=== Assignment ===
Of the lines below, write out exactly those from the line with "state_file file_at set_file]." through the line with "data (state_file w) = Some text ->", both included, and skip the rest.

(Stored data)
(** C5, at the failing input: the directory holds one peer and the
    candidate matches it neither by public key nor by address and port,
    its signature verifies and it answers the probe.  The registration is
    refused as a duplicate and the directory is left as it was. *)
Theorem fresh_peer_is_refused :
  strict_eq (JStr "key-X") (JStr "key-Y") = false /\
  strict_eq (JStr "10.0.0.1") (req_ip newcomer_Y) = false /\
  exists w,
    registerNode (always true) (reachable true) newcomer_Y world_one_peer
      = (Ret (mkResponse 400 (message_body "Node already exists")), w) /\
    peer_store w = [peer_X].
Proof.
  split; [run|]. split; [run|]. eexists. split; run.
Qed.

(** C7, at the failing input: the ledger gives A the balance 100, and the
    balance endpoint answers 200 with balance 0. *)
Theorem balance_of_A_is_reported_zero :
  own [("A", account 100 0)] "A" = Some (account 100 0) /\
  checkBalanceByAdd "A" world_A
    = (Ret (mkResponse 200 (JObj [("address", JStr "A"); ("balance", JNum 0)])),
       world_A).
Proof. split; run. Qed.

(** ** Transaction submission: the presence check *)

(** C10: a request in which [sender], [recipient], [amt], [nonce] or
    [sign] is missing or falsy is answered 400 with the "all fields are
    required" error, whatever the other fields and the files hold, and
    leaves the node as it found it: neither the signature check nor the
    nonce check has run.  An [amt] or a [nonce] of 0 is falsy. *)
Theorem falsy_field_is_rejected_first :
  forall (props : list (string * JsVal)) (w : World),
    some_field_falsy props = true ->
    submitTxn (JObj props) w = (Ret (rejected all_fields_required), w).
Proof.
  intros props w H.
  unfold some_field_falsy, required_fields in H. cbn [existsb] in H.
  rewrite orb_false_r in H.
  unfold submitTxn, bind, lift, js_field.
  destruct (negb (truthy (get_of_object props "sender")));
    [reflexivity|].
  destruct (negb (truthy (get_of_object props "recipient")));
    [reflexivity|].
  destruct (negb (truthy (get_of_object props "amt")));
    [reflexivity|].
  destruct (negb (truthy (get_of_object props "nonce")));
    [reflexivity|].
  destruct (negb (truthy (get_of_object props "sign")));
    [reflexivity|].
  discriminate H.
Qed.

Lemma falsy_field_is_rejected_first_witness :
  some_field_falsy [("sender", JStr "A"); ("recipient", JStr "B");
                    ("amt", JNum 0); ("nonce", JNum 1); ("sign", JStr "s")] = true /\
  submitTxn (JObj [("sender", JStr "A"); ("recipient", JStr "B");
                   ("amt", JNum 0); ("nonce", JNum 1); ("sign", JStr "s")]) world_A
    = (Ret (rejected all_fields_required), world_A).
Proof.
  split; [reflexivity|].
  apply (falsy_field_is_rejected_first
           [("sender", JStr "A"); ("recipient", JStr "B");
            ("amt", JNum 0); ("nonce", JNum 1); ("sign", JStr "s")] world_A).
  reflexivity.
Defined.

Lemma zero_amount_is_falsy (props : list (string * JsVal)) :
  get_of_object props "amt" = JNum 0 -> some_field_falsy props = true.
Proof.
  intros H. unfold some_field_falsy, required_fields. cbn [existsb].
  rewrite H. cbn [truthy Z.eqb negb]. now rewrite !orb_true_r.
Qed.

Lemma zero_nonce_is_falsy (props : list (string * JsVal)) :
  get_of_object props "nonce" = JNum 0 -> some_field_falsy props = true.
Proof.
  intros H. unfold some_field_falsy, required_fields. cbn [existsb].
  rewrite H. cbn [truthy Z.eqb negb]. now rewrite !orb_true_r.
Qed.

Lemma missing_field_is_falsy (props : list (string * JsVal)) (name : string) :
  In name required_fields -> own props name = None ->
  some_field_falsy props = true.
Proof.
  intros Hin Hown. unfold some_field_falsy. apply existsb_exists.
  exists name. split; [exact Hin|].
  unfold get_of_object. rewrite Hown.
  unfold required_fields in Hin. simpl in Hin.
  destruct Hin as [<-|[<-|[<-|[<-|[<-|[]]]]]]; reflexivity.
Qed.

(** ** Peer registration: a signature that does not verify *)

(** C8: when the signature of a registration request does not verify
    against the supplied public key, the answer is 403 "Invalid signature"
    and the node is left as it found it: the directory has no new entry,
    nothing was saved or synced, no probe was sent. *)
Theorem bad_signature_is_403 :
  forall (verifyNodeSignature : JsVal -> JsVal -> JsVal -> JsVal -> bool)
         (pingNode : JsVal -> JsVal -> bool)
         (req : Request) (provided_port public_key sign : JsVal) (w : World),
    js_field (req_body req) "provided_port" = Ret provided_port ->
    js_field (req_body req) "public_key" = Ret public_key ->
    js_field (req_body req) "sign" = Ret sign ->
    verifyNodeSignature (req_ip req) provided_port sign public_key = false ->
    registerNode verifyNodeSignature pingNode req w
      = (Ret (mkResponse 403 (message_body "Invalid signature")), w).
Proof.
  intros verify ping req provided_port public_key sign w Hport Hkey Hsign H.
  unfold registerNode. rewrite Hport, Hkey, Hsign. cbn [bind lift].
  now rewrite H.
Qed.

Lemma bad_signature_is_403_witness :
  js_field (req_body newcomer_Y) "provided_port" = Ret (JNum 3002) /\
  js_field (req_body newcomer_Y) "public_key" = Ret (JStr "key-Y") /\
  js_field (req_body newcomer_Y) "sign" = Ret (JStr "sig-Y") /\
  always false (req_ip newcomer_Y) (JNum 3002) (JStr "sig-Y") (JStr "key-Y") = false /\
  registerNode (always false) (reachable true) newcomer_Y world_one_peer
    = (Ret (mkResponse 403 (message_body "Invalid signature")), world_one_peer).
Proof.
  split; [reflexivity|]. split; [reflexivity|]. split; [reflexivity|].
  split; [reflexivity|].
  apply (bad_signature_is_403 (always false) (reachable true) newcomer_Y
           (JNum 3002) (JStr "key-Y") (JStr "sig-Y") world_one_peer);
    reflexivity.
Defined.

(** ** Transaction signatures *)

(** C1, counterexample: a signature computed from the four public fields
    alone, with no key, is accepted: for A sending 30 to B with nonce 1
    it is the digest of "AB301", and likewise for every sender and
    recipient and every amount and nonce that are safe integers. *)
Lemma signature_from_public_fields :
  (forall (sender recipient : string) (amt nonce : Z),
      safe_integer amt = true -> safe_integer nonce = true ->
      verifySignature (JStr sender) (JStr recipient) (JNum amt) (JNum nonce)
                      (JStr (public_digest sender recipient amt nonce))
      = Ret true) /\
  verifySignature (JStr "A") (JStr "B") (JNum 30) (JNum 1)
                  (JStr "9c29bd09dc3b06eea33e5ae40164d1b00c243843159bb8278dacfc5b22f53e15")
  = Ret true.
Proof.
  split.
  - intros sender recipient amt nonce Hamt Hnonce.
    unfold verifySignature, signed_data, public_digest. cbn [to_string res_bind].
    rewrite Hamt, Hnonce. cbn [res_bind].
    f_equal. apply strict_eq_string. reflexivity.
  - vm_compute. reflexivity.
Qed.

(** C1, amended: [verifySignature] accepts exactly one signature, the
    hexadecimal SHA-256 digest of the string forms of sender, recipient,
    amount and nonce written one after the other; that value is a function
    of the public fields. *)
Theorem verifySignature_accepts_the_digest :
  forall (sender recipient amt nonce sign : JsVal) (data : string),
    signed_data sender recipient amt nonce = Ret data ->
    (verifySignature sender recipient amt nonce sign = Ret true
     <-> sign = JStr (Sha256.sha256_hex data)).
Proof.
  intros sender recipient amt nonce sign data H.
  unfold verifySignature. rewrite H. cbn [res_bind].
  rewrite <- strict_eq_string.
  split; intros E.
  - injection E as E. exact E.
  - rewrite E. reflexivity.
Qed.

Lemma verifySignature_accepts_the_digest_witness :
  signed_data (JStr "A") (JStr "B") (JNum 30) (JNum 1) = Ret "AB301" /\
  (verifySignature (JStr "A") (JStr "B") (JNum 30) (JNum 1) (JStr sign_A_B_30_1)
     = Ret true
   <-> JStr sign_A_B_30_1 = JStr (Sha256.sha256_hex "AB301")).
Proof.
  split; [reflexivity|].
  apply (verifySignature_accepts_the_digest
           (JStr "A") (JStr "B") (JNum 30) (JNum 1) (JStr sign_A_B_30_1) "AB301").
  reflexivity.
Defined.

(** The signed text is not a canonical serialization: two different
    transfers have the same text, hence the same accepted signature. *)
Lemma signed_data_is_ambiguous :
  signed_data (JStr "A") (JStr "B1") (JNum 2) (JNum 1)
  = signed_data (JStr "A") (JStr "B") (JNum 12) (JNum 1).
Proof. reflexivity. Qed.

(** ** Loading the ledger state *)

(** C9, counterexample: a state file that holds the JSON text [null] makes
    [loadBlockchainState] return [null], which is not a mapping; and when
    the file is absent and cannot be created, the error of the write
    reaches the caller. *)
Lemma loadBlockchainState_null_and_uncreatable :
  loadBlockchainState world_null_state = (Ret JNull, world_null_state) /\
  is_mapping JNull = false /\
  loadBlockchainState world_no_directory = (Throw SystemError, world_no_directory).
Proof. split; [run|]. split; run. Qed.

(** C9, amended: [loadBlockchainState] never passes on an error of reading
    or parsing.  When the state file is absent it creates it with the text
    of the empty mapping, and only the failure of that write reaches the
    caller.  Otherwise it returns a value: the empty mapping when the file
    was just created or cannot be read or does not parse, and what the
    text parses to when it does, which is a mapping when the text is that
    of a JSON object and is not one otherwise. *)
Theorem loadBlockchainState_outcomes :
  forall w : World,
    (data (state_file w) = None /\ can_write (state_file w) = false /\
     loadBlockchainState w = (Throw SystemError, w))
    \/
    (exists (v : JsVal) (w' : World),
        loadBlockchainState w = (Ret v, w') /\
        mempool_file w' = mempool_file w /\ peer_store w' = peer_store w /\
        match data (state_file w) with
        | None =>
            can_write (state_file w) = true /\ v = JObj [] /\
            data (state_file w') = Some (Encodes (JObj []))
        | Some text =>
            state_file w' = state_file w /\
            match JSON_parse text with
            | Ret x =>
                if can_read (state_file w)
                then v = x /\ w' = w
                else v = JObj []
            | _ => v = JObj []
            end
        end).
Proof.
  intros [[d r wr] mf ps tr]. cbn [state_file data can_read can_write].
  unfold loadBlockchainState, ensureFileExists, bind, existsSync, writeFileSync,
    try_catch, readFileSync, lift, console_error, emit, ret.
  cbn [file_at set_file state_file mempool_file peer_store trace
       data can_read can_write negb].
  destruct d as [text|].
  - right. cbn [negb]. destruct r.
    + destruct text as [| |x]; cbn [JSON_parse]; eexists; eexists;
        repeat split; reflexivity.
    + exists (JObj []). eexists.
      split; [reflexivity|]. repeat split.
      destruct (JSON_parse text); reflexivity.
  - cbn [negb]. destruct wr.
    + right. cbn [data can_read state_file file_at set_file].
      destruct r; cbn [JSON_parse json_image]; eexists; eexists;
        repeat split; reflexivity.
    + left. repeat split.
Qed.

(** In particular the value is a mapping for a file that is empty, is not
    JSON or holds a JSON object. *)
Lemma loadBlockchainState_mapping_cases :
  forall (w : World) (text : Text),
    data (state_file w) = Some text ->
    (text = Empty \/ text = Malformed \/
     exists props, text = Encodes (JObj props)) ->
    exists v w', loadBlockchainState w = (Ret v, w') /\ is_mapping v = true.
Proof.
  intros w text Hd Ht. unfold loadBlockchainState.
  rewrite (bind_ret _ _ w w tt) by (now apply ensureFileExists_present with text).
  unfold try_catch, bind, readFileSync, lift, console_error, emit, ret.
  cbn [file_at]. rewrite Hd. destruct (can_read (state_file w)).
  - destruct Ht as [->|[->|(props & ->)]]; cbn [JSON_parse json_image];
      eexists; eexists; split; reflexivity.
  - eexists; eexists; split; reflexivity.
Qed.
---
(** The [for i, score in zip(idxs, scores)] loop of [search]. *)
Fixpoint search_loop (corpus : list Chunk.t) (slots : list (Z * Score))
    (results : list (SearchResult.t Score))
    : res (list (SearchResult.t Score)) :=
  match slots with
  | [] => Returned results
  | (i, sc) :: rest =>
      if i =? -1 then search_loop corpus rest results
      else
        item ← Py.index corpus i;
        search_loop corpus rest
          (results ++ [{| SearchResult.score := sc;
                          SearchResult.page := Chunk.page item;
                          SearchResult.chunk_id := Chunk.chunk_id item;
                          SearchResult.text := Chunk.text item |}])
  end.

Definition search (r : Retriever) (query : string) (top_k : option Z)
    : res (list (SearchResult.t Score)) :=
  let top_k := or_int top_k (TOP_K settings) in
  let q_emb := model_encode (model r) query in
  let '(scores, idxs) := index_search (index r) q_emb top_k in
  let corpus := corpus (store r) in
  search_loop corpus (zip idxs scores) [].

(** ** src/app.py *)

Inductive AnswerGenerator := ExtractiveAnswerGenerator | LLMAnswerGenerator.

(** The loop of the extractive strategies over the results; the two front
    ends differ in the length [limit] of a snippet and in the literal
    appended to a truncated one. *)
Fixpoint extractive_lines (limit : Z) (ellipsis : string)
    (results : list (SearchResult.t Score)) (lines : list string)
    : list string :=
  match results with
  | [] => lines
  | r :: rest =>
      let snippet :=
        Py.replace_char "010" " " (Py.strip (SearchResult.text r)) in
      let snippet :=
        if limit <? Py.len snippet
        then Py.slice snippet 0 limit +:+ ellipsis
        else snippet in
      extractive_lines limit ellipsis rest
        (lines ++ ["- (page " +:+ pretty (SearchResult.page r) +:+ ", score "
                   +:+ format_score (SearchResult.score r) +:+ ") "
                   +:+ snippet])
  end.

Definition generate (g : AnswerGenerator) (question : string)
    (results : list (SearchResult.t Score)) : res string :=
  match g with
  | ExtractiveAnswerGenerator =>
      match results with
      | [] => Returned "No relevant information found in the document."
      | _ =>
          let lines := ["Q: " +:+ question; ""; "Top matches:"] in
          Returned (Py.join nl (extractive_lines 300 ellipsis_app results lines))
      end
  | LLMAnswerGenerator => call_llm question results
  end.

=== Finished task ===
    + right. cbn [data can_read state_file file_at set_file].
      destruct r; cbn [JSON_parse json_image]; eexists; eexists;
        repeat split; reflexivity.
    + left. repeat split.
Qed.

(** In particular the value is a mapping for a file that is empty, is not
    JSON or holds a JSON object. *)
Lemma loadBlockchainState_mapping_cases :
  forall (w : World) (text : Text),
    data (state_file w) = Some text ->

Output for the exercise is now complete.